Work item ▸ Go through the listing below and output exactly the line with "Definition upper_hex (n", the line with "Join ((λ kv, QueryEscape", and each line between; omit the rest.
** Opening Listed entries block **
(* ===== verification/Analytics.v ===== *)
(** * The analytics client and the composed store (internal/analytics)

    The client of the usage service and the store that serves the usage plane
    from it and everything else from memory. The service is behind the parameter
    [exchange]; what the standard library says of an address or a document it
    refuses is a parameter too. *)

From S2P Require Import Prelude GoStrings GoTime GoFloat Calendar GoFormat ApiErr StoreTypes Keys Json Memory Provider Config Quota Telemetry Events Server Admin Dispatch Chat OpenAI.
From Stdlib Require Import Ascii.

#[local] Open Scope Z_scope.
#[local] Open Scope stdpp_scope.

(** ** net/http and net/url *)

Definition status_texts : list (Z * string) :=
  [(100, "Continue"); (101, "Switching Protocols"); (102, "Processing"); (103, "Early Hints");
   (200, "OK"); (201, "Created"); (202, "Accepted"); (203, "Non-Authoritative Information");
   (204, "No Content"); (205, "Reset Content"); (206, "Partial Content"); (207, "Multi-Status");
   (208, "Already Reported"); (226, "IM Used"); (300, "Multiple Choices"); (301, "Moved Permanently");
   (302, "Found"); (303, "See Other"); (304, "Not Modified"); (305, "Use Proxy"); (307, "Temporary Redirect");
   (308, "Permanent Redirect"); (400, "Bad Request"); (401, "Unauthorized"); (402, "Payment Required");
   (403, "Forbidden"); (404, "Not Found"); (405, "Method Not Allowed"); (406, "Not Acceptable");
   (407, "Proxy Authentication Required"); (408, "Request Timeout"); (409, "Conflict"); (410, "Gone");
   (411, "Length Required"); (412, "Precondition Failed"); (413, "Request Entity Too Large");
   (414, "Request URI Too Long"); (415, "Unsupported Media Type"); (416, "Requested Range Not Satisfiable");
   (417, "Expectation Failed"); (418, "I'm a teapot"); (421, "Misdirected Request");
   (422, "Unprocessable Entity"); (423, "Locked"); (424, "Failed Dependency"); (425, "Too Early");
   (426, "Upgrade Required"); (428, "Precondition Required"); (429, "Too Many Requests");
   (431, "Request Header Fields Too Large"); (451, "Unavailable For Legal Reasons");
   (500, "Internal Server Error"); (501, "Not Implemented"); (502, "Bad Gateway");
   (503, "Service Unavailable"); (504, "Gateway Timeout"); (505, "HTTP Version Not Supported");
   (506, "Variant Also Negotiates"); (507, "Insufficient Storage"); (508, "Loop Detected");
   (510, "Not Extended"); (511, "Network Authentication Required")].

Definition StatusText (status : Z) : string :=
  match List.find (λ e, e.1 =? status) status_texts with Some e => e.2 | None => "" end.

(** [url.QueryEscape] *)
Definition unreserved (c : ascii) : bool :=
  let n := nat_of_ascii c in
  ((97 <=? n) && (n <=? 122) || (65 <=? n) && (n <=? 90) || (48 <=? n) && (n <=? 57)
   || (n =? 45) || (n =? 95) || (n =? 46) || (n =? 126))%nat.

Definition upper_hex (n : nat) : ascii := ascii_of_nat (if (n <? 10)%nat then 48 + n else 55 + n).

Definition escape_byte (c : ascii) : string :=
  if unreserved c then String c ""
  else if (nat_of_ascii c =? 32)%nat then "+"
  else String "%" (String (upper_hex (nat_of_ascii c / 16)) (String (upper_hex (nat_of_ascii c mod 16)) "")).

Fixpoint QueryEscape (s : string) : string :=
  match s with "" => "" | String c s' => escape_byte c +:+ QueryEscape s' end.

(** [url.Values.Encode] of values given once each *)
Definition Encode (q : list (string * string)) : string :=
  Join ((λ kv, QueryEscape kv.1 +:+ "=" +:+ QueryEscape kv.2) <$> sort_slice (λ a b, String.ltb a.1 b.1) q) "&".

(** ** Errors *)

Record StatusError := { se_Op : string; se_Status : Z; se_Body : string }.

(** [StatusError.Error] *)
Definition StatusError_text (e : StatusError) : message :=
  if bool_decide (se_Body e = "")
  then Msgf "analytics %s: %d %s" [FStr (se_Op e); FInt (se_Status e); FStr (StatusText (se_Status e))]
  else Msgf "analytics %s: %d %s: %s"
         [FStr (se_Op e); FInt (se_Status e); FStr (StatusText (se_Status e)); FStr (se_Body e)].

Definition Permanent (e : StatusError) : bool :=
  if (se_Status e =? 408) || (se_Status e =? 429) then false
  else (400 <=? se_Status e) && (se_Status e <? 500).

(** What a call of the client fails with. *)
Inductive client_error := CStatus (e : StatusError) | COther (e : error).

Definition cause (e : client_error) : error :=
  match e with CStatus e => ErrText (StatusError_text e) | COther e => e end.

(** As telemetry sees it: [errors.As] finds [Permanent] on a [StatusError]. *)
Definition sink_result {X} (r : res client_error X) : option sink_error :=
  match r with
  | Ok _ => None
  | Err (CStatus e) => Some {| se_err := cause (CStatus e); se_Permanent := Some (Permanent e) |}
  | Err (COther e) => Some {| se_err := e; se_Permanent := None |}
  end.

(** ** Documents *)

Definition maxErrorBody : Z := 512.
Definition max_response_bytes : Z := Z.shiftl 4 20.

Section documents.
Context `{Unicode} `{JsonCodec} `{JsonNumbers}.

(** [json.Marshal(rec)]; [None] for a float or an instant it refuses. *)
Definition usage_json (r : UsageRecord) : option json :=
  cost ← float_literal (u_CostUSD r);
  charge ← float_literal (u_ChargeUSD r);
  if (0 <=? Year (u_RecordedAt r)) && (Year (u_RecordedAt r) <=? 9999) then
    Some (JObj (
      [("request_id", JStr (u_RequestID r))] ++
      (if bool_decide (u_ClientRequestID r = "") then []
       else [("client_request_id", JStr (u_ClientRequestID r))]) ++
      [("tenant_id", JStr (u_TenantID r)); ("key_prefix", JStr (u_KeyPrefix r));
       ("provider", JStr (u_Provider r)); ("model", JStr (u_Model r));
       ("requested_model", JStr (u_RequestedModel r)); ("fallback_depth", JNum (Itoa (u_FallbackDepth r)));
       ("prompt_tokens", JNum (Itoa (u_PromptTokens r)));
       ("completion_tokens", JNum (Itoa (u_CompletionToken r)));
       ("total_tokens", JNum (Itoa (u_TotalTokens r))); ("cost_usd", JNum cost); ("charge_usd", JNum charge);
       ("billing_mode", JStr (u_BillingMode r)); ("cached", JBool (u_Cached r));
       ("streamed", JBool (u_Streamed r)); ("status_code", JNum (Itoa (u_StatusCode r)));
       ("duration_ms", JNum (Itoa (u_DurationMS r))); ("recorded_at", JStr (RFC3339Nano (u_RecordedAt r)))]))
  else None.

(** [store.UsageTotals], field by field *)
Definition totals_field (acc : UsageTotals * bool) (kv : string * json) : UsageTotals * bool :=
  let '(t, ok) := acc in
  let '(k, v) := kv in
  let mk reqs cached prompt compl total cost charge :=
    {| ut_Requests := reqs; ut_CachedRequests := cached; ut_PromptTokens := prompt; ut_CompletionTokens := compl;
       ut_TotalTokens := total; ut_CostUSD := cost; ut_ChargeUSD := charge |} in
  let '(reqs, cached, prompt) := (ut_Requests t, ut_CachedRequests t, ut_PromptTokens t) in
  let '(compl, total, cost, charge) := (ut_CompletionTokens t, ut_TotalTokens t, ut_CostUSD t, ut_ChargeUSD t) in
  if EqualFold k "requests" then
    let '(x, fine) := decode_int reqs v in (mk x cached prompt compl total cost charge, ok && fine)
  else if EqualFold k "cached_requests" then
    let '(x, fine) := decode_int cached v in (mk reqs x prompt compl total cost charge, ok && fine)
  else if EqualFold k "prompt_tokens" then
    let '(x, fine) := decode_int prompt v in (mk reqs cached x compl total cost charge, ok && fine)
  else if EqualFold k "completion_tokens" then
    let '(x, fine) := decode_int compl v in (mk reqs cached prompt x total cost charge, ok && fine)
  else if EqualFold k "total_tokens" then
    let '(x, fine) := decode_int total v in (mk reqs cached prompt compl x cost charge, ok && fine)
  else if EqualFold k "cost_usd" then
    let '(x, fine) := decode_float cost v in (mk reqs cached prompt compl total x charge, ok && fine)
  else if EqualFold k "charge_usd" then
    let '(x, fine) := decode_float charge v in (mk reqs cached prompt compl total cost x, ok && fine)
  else (t, ok).

Definition decode_totals (body : string) : option UsageTotals :=
  match Unmarshal body with
  | Some (JObj fields) =>
      let '(t, ok) := foldl totals_field (StoreTypes.no_usage, true) fields in if ok : bool then Some t else None
  | Some JNull => Some StoreTypes.no_usage
  | _ => None
  end.

(** [store.UsageBucket]: its key and the embedded totals. *)
Definition bucket_field (acc : UsageBucket * bool) (kv : string * json) : UsageBucket * bool :=
  let '(b, ok) := acc in
  if EqualFold kv.1 "key" then
    let '(x, fine) := decode_string (ub_Key b) kv.2 in ({| ub_Key := x; ub_Totals := ub_Totals b |}, ok && fine)
  else let '(t, ok) := totals_field (ub_Totals b, ok) kv in ({| ub_Key := ub_Key b; ub_Totals := t |}, ok).

Definition empty_bucket : UsageBucket := {| ub_Key := ""; ub_Totals := StoreTypes.no_usage |}.

Definition decode_bucket (v : json) : UsageBucket * bool :=
  match v with
  | JObj fields => foldl bucket_field (empty_bucket, true) fields
  | JNull => (empty_bucket, true)
  | _ => (empty_bucket, false)
  end.

Definition decode_buckets (body : string) : option (list UsageBucket) :=
  match Unmarshal body with
  | Some (JArr items) =>
      let bs := decode_bucket <$> items in if forallb snd bs then Some bs.*1 else None
  | Some JNull => Some []
  | _ => None
  end.
End documents.

(** ** The client *)

Record Client := { cl_base : string; cl_token : string; cl_timeout : Z }.

Section client.
Context `{Unicode} `{JsonCodec} `{JsonNumbers} `{NetUrl} (url_error json_error : string → error).

Definition NewClient (cfg : AnalyticsCfg) : res error Client :=
  match url_Parse (an_BaseURL cfg) with
  | None => Err (ErrWrap (Msgf "parsing analytics.base_url %q: %w" [FStr (an_BaseURL cfg)])
                   (url_error (an_BaseURL cfg)))
  | Some (scheme, host) =>
      if negb (bool_decide (scheme = "http")) && negb (bool_decide (scheme = "https")) then
        Err (ErrText (Msgf "analytics.base_url %q must be an http or https URL" [FStr (an_BaseURL cfg)]))
      else if bool_decide (host = "") then
        Err (ErrText (Msgf "analytics.base_url %q names no host" [FStr (an_BaseURL cfg)]))
      else Ok {| cl_base := TrimRight (an_BaseURL cfg) "/"; cl_token := an_Token cfg;
                 cl_timeout := if an_Timeout cfg <=? 0 then 10 * Second else an_Timeout cfg |}
  end.

Definition stamp (t : Z) : string := RFC3339Nano t.

(** The request of [do]. *)
Definition do_request (c : Client) (method path : string) (query : list (string * string))
    (body : option string) : res error HttpRequest :=
  let target := cl_base c +:+ path in
  let target := if bool_decide (query = []) then target else target +:+ "?" +:+ Encode query in
  match NewRequest url_error method target body with
  | Err e => Err e
  | Ok req =>
      let h := ht_Header req in
      let h := if is_None_b body then h else <["Content-Type" := "application/json"]> h in
      let h := <["Accept" := "application/json"]> h in
      let h := if bool_decide (cl_token c = "") then h else <["Authorization" := "Bearer " +:+ cl_token c]> h in
      Ok (with_header req h)
  end.

(** [do] past the exchange *)
Definition do_reply (op : string) (reply : HttpReply) : res client_error string :=
  match reply with
  | Unreachable e => Err (COther (ErrWrap (Msgf "analytics %s: %w" [FStr op]) e))
  | Replied status _ body broken =>
      if 300 <=? status then
        Err (CStatus {| se_Op := op; se_Status := status;
                        se_Body := TrimSpace (ReadAll maxErrorBody body broken).1 |})
      else match ReadAll max_response_bytes body broken with
           | (_, Some e) => Err (COther (ErrWrap (Msgf "analytics %s: reading the response: %w" [FStr op]) e))
           | (out, None) => Ok out
           end
  end.

Section exchange.
Context (exchange : HttpRequest → HttpReply).

Definition do (c : Client) (method path : string) (query : list (string * string)) (body : option string) :
    res client_error string :=
  let op := method +:+ " " +:+ path in
  match do_request c method path query body with
  | Err e => Err (COther (ErrWrap (Msgf "analytics %s: %w" [FStr op]) e))
  | Ok req => do_reply op (exchange req)
  end.

(** [Client.RecordUsage]; [json_error] is asked about the request's id. *)
Definition RecordUsage (c : Client) (rec : UsageRecord) : res client_error () :=
  match usage_json rec with
  | None => Err (COther (ErrWrap (text "encoding the usage record: %w") (json_error (u_RequestID rec))))
  | Some body =>
      match do c "POST" "/api/v1/usage" [] (Some (Marshal body)) with Ok _ => Ok () | Err e => Err e end
  end.

Definition totals (c : Client) (q : list (string * string)) : res client_error UsageTotals :=
  match do c "GET" "/api/v1/usage/totals" q None with
  | Err e => Err e
  | Ok body =>
      match decode_totals body with
      | Some t => Ok t
      | None => Err (COther (ErrWrap (text "decoding the usage totals: %w") (json_error body)))
      end
  end.

Definition usage_query (tenantID : string) (since until : Z) : list (string * string) :=
  [("tenant_id", tenantID); ("since", stamp since); ("until", stamp until)].
Definition key_query (tenantID keyPrefix : string) (since until : Z) : list (string * string) :=
  [("tenant_id", tenantID); ("key_prefix", keyPrefix); ("since", stamp since); ("until", stamp until)].
Definition breakdown_query (tenantID : string) (since until : Z) (groupBy : string) : list (string * string) :=
  [("tenant_id", tenantID); ("since", stamp since); ("until", stamp until); ("group_by", groupBy)].

(** [Client.Usage], [Client.KeyUsage], [Client.UsageBreakdown] *)
Definition client_Usage (c : Client) (tenantID : string) (since until : Z) : res client_error UsageTotals :=
  totals c (usage_query tenantID since until).
Definition client_KeyUsage (c : Client) (tenantID keyPrefix : string) (since until : Z) :
    res client_error UsageTotals :=
  totals c (key_query tenantID keyPrefix since until).
Definition client_UsageBreakdown (c : Client) (tenantID : string) (since until : Z) (groupBy : string) :
    res client_error (list UsageBucket) :=
  match do c "GET" "/api/v1/usage/breakdown" (breakdown_query tenantID since until groupBy) None with
  | Err e => Err e
  | Ok body =>
      match decode_buckets body with
      | Some bs => Ok bs
      | None => Err (COther (ErrWrap (text "decoding the usage breakdown: %w") (json_error body)))
      end
  end.

(** ** The composed store *)

(** [unavailable] on a failed read *)
Definition unavailable {X} (r : res client_error X) : res error X :=
  match r with
  | Ok x => Ok x
  | Err e => Err (ErrApi (WithCause (Unavailable
      (text "Usage accounting is temporarily unavailable. The request itself was unaffected.")) (cause e)))
  end.

Record Composed := { co_inner : Memory; co_client : Client }.

Definition NewStore (inner : Memory) (client : Client) : Composed := {| co_inner := inner; co_client := client |}.

Definition Composed_Kind : string := "memory+analytics".

Definition Composed_RecordUsage (s : Composed) (rec : UsageRecord) : res client_error () :=
  RecordUsage (co_client s) rec.
Definition Composed_Usage (s : Composed) (tenantID : string) (since until : Z) : res error UsageTotals :=
  unavailable (client_Usage (co_client s) tenantID since until).
Definition Composed_KeyUsage (s : Composed) (tenantID keyPrefix : string) (since until : Z) :
    res error UsageTotals :=
  unavailable (client_KeyUsage (co_client s) tenantID keyPrefix since until).
Definition Composed_UsageBreakdown (s : Composed) (tenantID : string) (since until : Z) (groupBy : string) :
    res error (list UsageBucket) :=
  unavailable (client_UsageBreakdown (co_client s) tenantID since until groupBy).

(** What quotas see of it: quotas from memory, usage from the service. *)
Definition composed_quota_store : QuotaStore Composed := {|
  qs_GetQuota s := GetQuota (co_inner s);
  qs_Usage := Composed_Usage;
  qs_KeyUsage := Composed_KeyUsage
|}.
End exchange.
End client.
** Closing Listed entries block **
Task result ▸
Definition upper_hex (n : nat) : ascii := ascii_of_nat (if (n <? 10)%nat then 48 + n else 55 + n).

Definition escape_byte (c : ascii) : string :=
  if unreserved c then String c ""
  else if (nat_of_ascii c =? 32)%nat then "+"
  else String "%" (String (upper_hex (nat_of_ascii c / 16)) (String (upper_hex (nat_of_ascii c mod 16)) "")).

Fixpoint QueryEscape (s : string) : string :=
  match s with "" => "" | String c s' => escape_byte c +:+ QueryEscape s' end.

(** [url.Values.Encode] of values given once each *)
Definition Encode (q : list (string * string)) : string :=
  Join ((λ kv, QueryEscape kv.1 +:+ "=" +:+ QueryEscape kv.2) <$> sort_slice (λ a b, String.ltb a.1 b.1) q) "&".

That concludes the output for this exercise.